泉州市2010-2012年猪繁殖与呼吸综合征的病原学调查

黄长春 福建省泉州市动物疫病预防控制中心362000

泉州市2010-2012年猪繁殖与呼吸综合征的病原学调查

黄长春 福建省泉州市动物疫病预防控制中心362000

为初步了解该病在泉州市的流行情况，以科学有效地防控猪繁殖与呼吸综合征（PRRS），采用荧光定量RT-PCR方法对2010-2012年来自泉州市各县（市、区）养殖场（户）的212份临床疑似病例样品和441份健康生猪拭子进行PRRSV病原学检测，结果显示54份疑似病例样品为阳性，阳性率为25.47%；49份拭子样品阳性，阳性率为11.11%。将PRRSV阳性病料（拭子）进行CSFV、PCV-2、PRV检测，仅有38份样品表现为PRRSV单独感染，其他均有一种或多种其他病毒感染，占样品检测数的36.89%，混合感染的占样品检测数的63.11%。通过调查表明，PRRS感染在泉州市猪群中还普遍存在和流行，并有从单一感染向混合感染扩大的趋势。

猪繁殖与呼吸综合征RT-PCR病原学调查

猪繁殖与呼吸综合征（Porcine reproductive and respiratory syndrome，PRRS）是由动脉炎病毒科、动脉炎病毒属的猪繁殖与呼吸综合征病毒（PRRSV）引起猪繁殖障碍和呼吸道疾病的急性、高度传染的病毒性传染病[1]。国际动物卫生组织（OIE）将该病列为B类传染病，我国也将其列为二类传染病。高致病性猪蓝耳病是由猪繁殖与呼吸综合征病毒变异毒株（HP-PRRSV）引起的一种急性、高死亡率猪传染病，我国将其列为一类传染病[2]。

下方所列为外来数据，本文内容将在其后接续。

(** The end of a session counts one less. *)
Lemma counted_leave us o i u dev now k : counted us o -> us !! i = Some u -> o !! k = Some (pu_UserID u, dev) ->
  counted (alter (decrementUserSession dev now) i us) (delete k o).
Proof.
  intros Hc Hi Hk. destruct (counted_lookup _ _ _ _ Hc Hi) as [(Ha & Hndd & Hd) Hsess]. destruct Hc as (Hnd & Hus & Ho).
  set (u' := decrementUserSession dev now u).
  assert (Hid : forall v, pu_UserID (decrementUserSession dev now v) = pu_UserID v).
  { intros v. unfold decrementUserSession. case_bool_decide; [done|]. cbn. by destruct (findDevice (pu_Devices v) dev) as [[]|]. }
  assert (Hids : map pd_DeviceID (pu_Devices u') = map pd_DeviceID (pu_Devices u)).
  { unfold u', decrementUserSession. case_bool_decide; [done|]. cbn. destruct (findDevice (pu_Devices u) dev) as [[j d]|]; [|done]. by apply map_alter_same. }
  assert (Hact : pu_ActiveSessions u' = decrement (pu_ActiveSessions u)).
  { unfold u', decrementUserSession. case_bool_decide; [done|]. cbn. by destruct (findDevice (pu_Devices u) dev) as [[]|]. }
  assert (Hdec : forall P, P (pu_UserID u, dev) = true -> decrement (count P o) = count P o - 1).
  { intros P HP. pose proof (count_pos P o k _ Hk HP). unfold decrement. destruct (Z.ltb_spec 0 (count P o)); lia. }
  assert (Hkeep : forall d, dev <> pd_DeviceID d ->
    pd_DeviceID d <> [] /\ pd_ActiveSessions d = count (of_device (pu_UserID u) (pd_DeviceID d)) o ->
    pd_DeviceID d <> [] /\ pd_ActiveSessions d = count (of_device (pu_UserID u) (pd_DeviceID d)) (delete k o)).
  { intros d Hne [Hn Hcd]. split; [done|]. erewrite sessions_count_delete by done. rewrite of_device_ne by congruence. lia. }
  assert (Hu' : user_counted (delete k o) u').
  { split; [|split; [by rewrite Hids|]].
    - rewrite Hact, Ha. unfold u'. rewrite Hid, Hdec by apply of_user_eq. erewrite sessions_count_delete by done. by rewrite of_user_eq.
    - unfold u'. rewrite Hid. unfold decrementUserSession. case_bool_decide as E.
      + cbn. eapply Forall_impl; [exact Hd|]. intros d Hcd. apply Hkeep; [|done]. destruct Hcd. congruence.
      + cbn. destruct (findDevice (pu_Devices u) dev) as [[j d]|] eqn:Hf; cbn.
        * apply findDevice_Some in Hf as [Hj Hdid]. eapply (Forall_alter_key pd_DeviceID); [exact Hndd|exact Hj|exact Hd| |].
          -- intros [Hn Hcd]. split; [done|]. cbn. rewrite Hcd, Hdid, Hdec by apply of_device_eq.
             erewrite sessions_count_delete by done. by rewrite of_device_eq.
          -- intros y Hy. apply Hkeep. congruence.
        * apply findDevice_None in Hf. exfalso. destruct (Hsess _ _ Hk eq_refl); done. }
  split; [by rewrite map_alter_same|]. split.
  - apply Forall_lookup_2. intros j v Hj. rewrite list_lookup_alter in Hj. destruct (decide (i = j)) as [<-|Hne].
    + rewrite Hi in Hj. by injection Hj as <-.
    + eapply user_counted_delete_ne; [exact Hk| |by eapply Forall_lookup_1]. by eapply lookup_ids_ne.
  - intros m p [_ Hm]%lookup_delete_Some. destruct (Ho m p Hm) as (v & (j & Hj)%list_elem_of_lookup & Hvid & Hdv).
    destruct (decide (i = j)) as [<-|Hne].
    + assert (v = u) as -> by congruence. exists u'. split; [|split; [unfold u'; by rewrite Hid|by rewrite Hids]].
      apply list_elem_of_lookup. exists i. by rewrite list_lookup_alter, decide_True, Hi.
    + exists v. split; [|done]. apply list_elem_of_lookup. exists j. by rewrite list_lookup_alter, decide_False.
Qed.

(** Removing a device no session is counted under. *)
Lemma counted_remove us o i u j d : counted us o -> us !! i = Some u -> pu_Devices u !! j = Some d -> pd_ActiveSessions d <= 0 ->
  counted (alter (set_devices (take j (pu_Devices u) ++ drop (S j) (pu_Devices u))) i us) o.
Proof.
  intros Hc Hi Hj Hz. destruct (counted_lookup _ _ _ _ Hc Hi) as [(Ha & Hndd & Hd) Hsess]. destruct Hc as (Hnd & Hus & Ho).
  pose proof (take_drop_middle _ _ _ Hj) as E. set (ds := take j (pu_Devices u) ++ drop (S j) (pu_Devices u)).
  assert (Hp : d :: ds ≡ₚ pu_Devices u) by (transitivity (take j (pu_Devices u) ++ d :: drop (S j) (pu_Devices u)); [unfold ds; by rewrite Permutation_middle|by rewrite E]).
  assert (Hn : forall k, o !! k <> Some (pu_UserID u, pd_DeviceID d)).
  { intros k Hk. rewrite <- Hp in Hd. apply Forall_cons in Hd as [[_ Hcd] _].
    pose proof (count_pos _ _ _ _ Hk (of_device_eq _ _)). lia. }
  rewrite <- Hp in Hndd, Hd. apply NoDup_cons in Hndd as [Hnin Hndd]. apply Forall_cons in Hd as [_ Hd].
  split; [by rewrite map_alter_same|]. split.
  - apply Forall_lookup_2. intros m v Hm. rewrite list_lookup_alter in Hm. destruct (decide (i = m)) as [<-|Hne].
    + rewrite Hi in Hm. injection Hm as <-. done.
    + by eapply Forall_lookup_1.
  - intros k p Hk. destruct (Ho k p Hk) as (v & (m & Hm)%list_elem_of_lookup & Hvid & Hdv). destruct (decide (i = m)) as [<-|Hne].
    + assert (v = u) as -> by congruence. exists (set_devices ds u). split; [|split; [done|]].
      * apply list_elem_of_lookup. exists i. by rewrite list_lookup_alter, decide_True, Hi.
      * destruct Hdv as [|Hdv]; [by left|right]. rewrite <- Hp in Hdv. cbn in Hdv. apply elem_of_cons in Hdv as [E'|]; [|done].
        exfalso. apply (Hn k). rewrite Hk. destruct p as [p1 p2]. cbn in *. congruence.
    + exists v. split; [|done]. apply list_elem_of_lookup. exists m. by rewrite list_lookup_alter, decide_False.
Qed.

(** ** Runs *)

Lemma owners_insert ss k s : owners (<[k := s]> ss) = <[k := (ts_user s, ts_device s)]> (owners ss).
Proof. unfold owners. by rewrite fmap_insert. Qed.
Lemma owners_delete ss k : owners (delete k ss) = delete k (owners ss).
Proof. unfold owners. by rewrite fmap_delete. Qed.
Lemma owners_lookup ss k s : ss !! k = Some s -> owners ss !! k = Some (ts_user s, ts_device s).
Proof. intros H. unfold owners. by rewrite lookup_fmap, H. Qed.
Lemma owners_size ss : size (owners ss) = size ss.
Proof. apply map_size_fmap. Qed.

Lemma owners_rebase ss id read : owners (rebased id read ss) = owners ss.
Proof.
  apply map_eq. intros k. unfold owners, rebased. rewrite !lookup_fmap, map_lookup_imap. destruct (ss !! k) as [s|]; [|done]. cbn.
  f_equal. unfold rebase. by case_bool_decide.
Qed.

Lemma owners_resample ss k s c : ss !! k = Some s -> owners (<[k := mkTracked (ts_user s) (ts_device s) c]> ss) = owners ss.
Proof. intros H. rewrite owners_insert. apply insert_id. cbn. by apply owners_lookup. Qed.

Definition t_counted (t : Tracker) : Prop := counted (users t) (owners (tr_sessions t)).

Lemma reset_counted t i g read t' b : applyResetLocked t i g read = (t', b) -> t_counted t ->
  t_counted t' /\ owners (tr_sessions t') = owners (tr_sessions t) /\ tr_nextID t' = tr_nextID t /\
  st_Revision (tr_state t') = st_Revision (tr_state t) /\ dom (tr_sessions t') = dom (tr_sessions t) /\
  (forall u, users t !! i = Some u -> exists u', users t' !! i = Some u' /\ pu_UserID u' = pu_UserID u /\ pu_Devices u' = pu_Devices u).
Proof.
  unfold applyResetLocked, t_counted. intros H Hc. destruct (users t !! i) as [u|] eqn:Hi.
  2: { injection H as <- <-. split_and!; done. }
  destruct (_ <=? _); injection H as <- <-; [split_and!; try done; intros v [= <-]; by exists u|].
  cbn [with_sessions alter_user with_users users tr_sessions tr_nextID tr_state st_Users st_Revision]. rewrite owners_rebase. split_and!; try done.
  - by apply counted_alter.
  - apply set_eq. intros k. unfold rebased. rewrite !elem_of_dom, map_lookup_imap. by destruct (tr_sessions t !! k).
  - intros v [= <-]. change (st_Users (tr_state t)) with (users t). exists (reset_user g u). by rewrite list_lookup_alter, decide_True, Hi.
Qed.

Lemma sample_counted t k s c t' b : tr_sessions t !! k = Some s -> sampleSessionLocked t k s c = (t', b) -> t_counted t ->
  t_counted t' /\ owners (tr_sessions t') = owners (tr_sessions t) /\ tr_nextID t' = tr_nextID t /\
  st_Revision (tr_state t') = st_Revision (tr_state t) /\ dom (tr_sessions t') = dom (tr_sessions t).
Proof.
  unfold sampleSessionLocked, t_counted. intros Hk H Hc. pose proof (owners_resample _ _ _ c Hk) as Ho.
  assert (Hd : dom (<[k := mkTracked (ts_user s) (ts_device s) c]> (tr_sessions t)) = dom (tr_sessions t)).
  { rewrite dom_insert_L. apply elem_of_dom_2 in Hk. set_solver. }
  destruct (findUser _ _) as [[i u]|]; injection H as <- <-;
    cbn [with_sessions alter_user with_users users tr_sessions tr_nextID tr_state st_Users st_Revision]; rewrite Ho; split_and!; try done.
  by apply counted_alter.
Qed.

Section Runs.
Variable too_large : persistedState -> bool.

Inductive op :=
| OpAdmit (e : env) (userID deviceID : list byte)
| OpSample (e : env)
| OpClose (e : env) (k : Z)
| OpSnapshot (e : env)
| OpReset (e : env) (userID : list byte)
| OpRemove (e : env) (userID deviceID : list byte).

Definition apply_op (w : world) (o : op) : world :=
  match o with
  | OpAdmit e u d => (Admit too_large w e u d).1
  | OpSample e => (Sample too_large w e).1
  | OpClose e k => (Close too_large w e k).1
  | OpSnapshot e => (Snapshot w e).1
  | OpReset e u => mkWorld (w_tracker w) (ResetTraffic too_large (w_file w) e u).1
  | OpRemove e u d => mkWorld (w_tracker w) (RemoveOfflineDevice too_large (w_file w) e u d).1
  end.

(** The memory is not ahead of the file: no write has failed. *)
Definition durable (w : world) : Prop :=
  exists f, w_file w = Some f /\ st_Revision (tr_state (w_tracker w)) <= st_Revision f < MaxUint64.

Fixpoint durable_run (w : world) (os : list op) : Prop :=
  durable w /\ match os with [] => True | o :: os => durable_run (apply_op w o) os end.

(** After [n] operations. *)
Record tracked (w : world) (n : Z) : Prop := {
  tk_counted : t_counted (w_tracker w);
  tk_file : forall f, w_file w = Some f -> counted (st_Users f) (owners (tr_sessions (w_tracker w)));
  tk_next : 0 <= tr_nextID (w_tracker w) <= n;
  tk_keys : forall k, k ∈ dom (tr_sessions (w_tracker w)) -> 1 <= k <= tr_nextID (w_tracker w)
}.

Lemma tracked_more w n m : n <= m -> tracked w n -> tracked w m.
Proof. intros H [? ? ? ?]. split; try done. lia. Qed.

Lemma reload_tracked w w1 n : reloadExternalLocked w = Ok w1 -> durable w -> tracked w n ->
  tracked w1 n /\ tr_sessions (w_tracker w1) = tr_sessions (w_tracker w) /\
  exists f, w_file w1 = Some f /\ st_Revision (tr_state (w_tracker w1)) = st_Revision f /\ st_Revision f < MaxUint64.
Proof.
  intros H (f & Hf & Hle & Hlt) [Hc Hfile Hn Hk]. unfold reloadExternalLocked in H. rewrite Hf in H. cbn in H.
  destruct (validateState f); [|done]. cbn in H. destruct (Z.ltb_spec (st_Revision (tr_state (w_tracker w))) (st_Revision f)); injection H as <-.
  - split; [|split; [done|by exists f]]. split; cbn [w_tracker w_file tr_sessions tr_nextID]; [by apply Hfile|intros g Hg; apply Hfile; congruence|done|done].
  - split; [done|]. split; [done|]. exists f. split; [done|]. split; [lia|done].
Qed.

(** A write that keeps the world durable succeeded. *)
Lemma persist_durable w now wr w' x f : persistLocked too_large w now wr = (w', x) -> w_file w = Some f ->
  st_Revision (tr_state (w_tracker w)) = st_Revision f -> st_Revision f < MaxUint64 -> durable w' ->
  x = None /\ w_file w' = Some (tr_state (w_tracker w')) /\ tr_sessions (w_tracker w') = tr_sessions (w_tracker w) /\
  tr_nextID (w_tracker w') = tr_nextID (w_tracker w) /\ users (w_tracker w') = st_Users (sort_state (tr_state (w_tracker w))).
Proof.
  intros H Hf Hr Hlt (g & Hg & Hle & _). unfold persistLocked, writeState in H. destruct (negb _); [|destruct (too_large _); [|destruct wr]].
  all: injection H as <- <-; cbn in *; simplify_eq; try done.
  all: rewrite Hr, saturating_1 in Hle by done; lia.
Qed.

我国自1996年报道存在该病以来[3]，全国几乎每个省（市、自治区）都报道过，给养猪业带来了巨大损失。福建自1997年报道以来，呈现蔓延及扩大趋势[4-6]。为了解PRRS在泉州市的流行情况，2010-2012年，通过现场采样和养殖场（户）送样方式，采集临床有繁殖障碍、呼吸道疾病及外观健康无症状猪群的组织（拭子）样品653份，应用RT-PCR方法进行猪繁殖与呼吸综合征病毒检测。

1 材料与方法

1.1 样品采集采集泉州市部分临床具有繁殖障碍或者呼吸道疾病症状的肺、扁桃体、淋巴结、脾等有明显病变部位与健康部位交界的组织以及鼻腔拭子、口腔拭子等，置于-20℃保存备用。另采集外观健康正常无临床症状的猪只样品（鼻腔拭子、口腔拭子、精液或粪便拭子等），置于-20℃保存备用。

1.2 试剂和仪器

1.2.1 试剂总RNA极速抽提试剂盒由上海飞捷生物技术有限公司生产，试剂盒包括：RA2裂解液、洗液、洗脱液、内套管和外套管。

病毒核酸提取试剂盒由台湾旭基科技股份有限公司生产，试剂盒包括：VB裂解液、AB浓缩液、W1缓冲液、洗液、RNase-free water、内套管和外套管。

猪蓝耳病病毒荧光RT-PCR检测试剂盒、猪瘟病毒荧光RT-PCR检测试剂盒、猪圆环病毒Ⅱ型荧光PCR检测试剂盒、伪狂犬病病毒荧光PCR检测试剂盒均由北京生科尚仪科技有限公司生产，试剂盒包括：RT-PCR反应液、RT-PCR酶、Taq酶、阳性对照、阴性对照。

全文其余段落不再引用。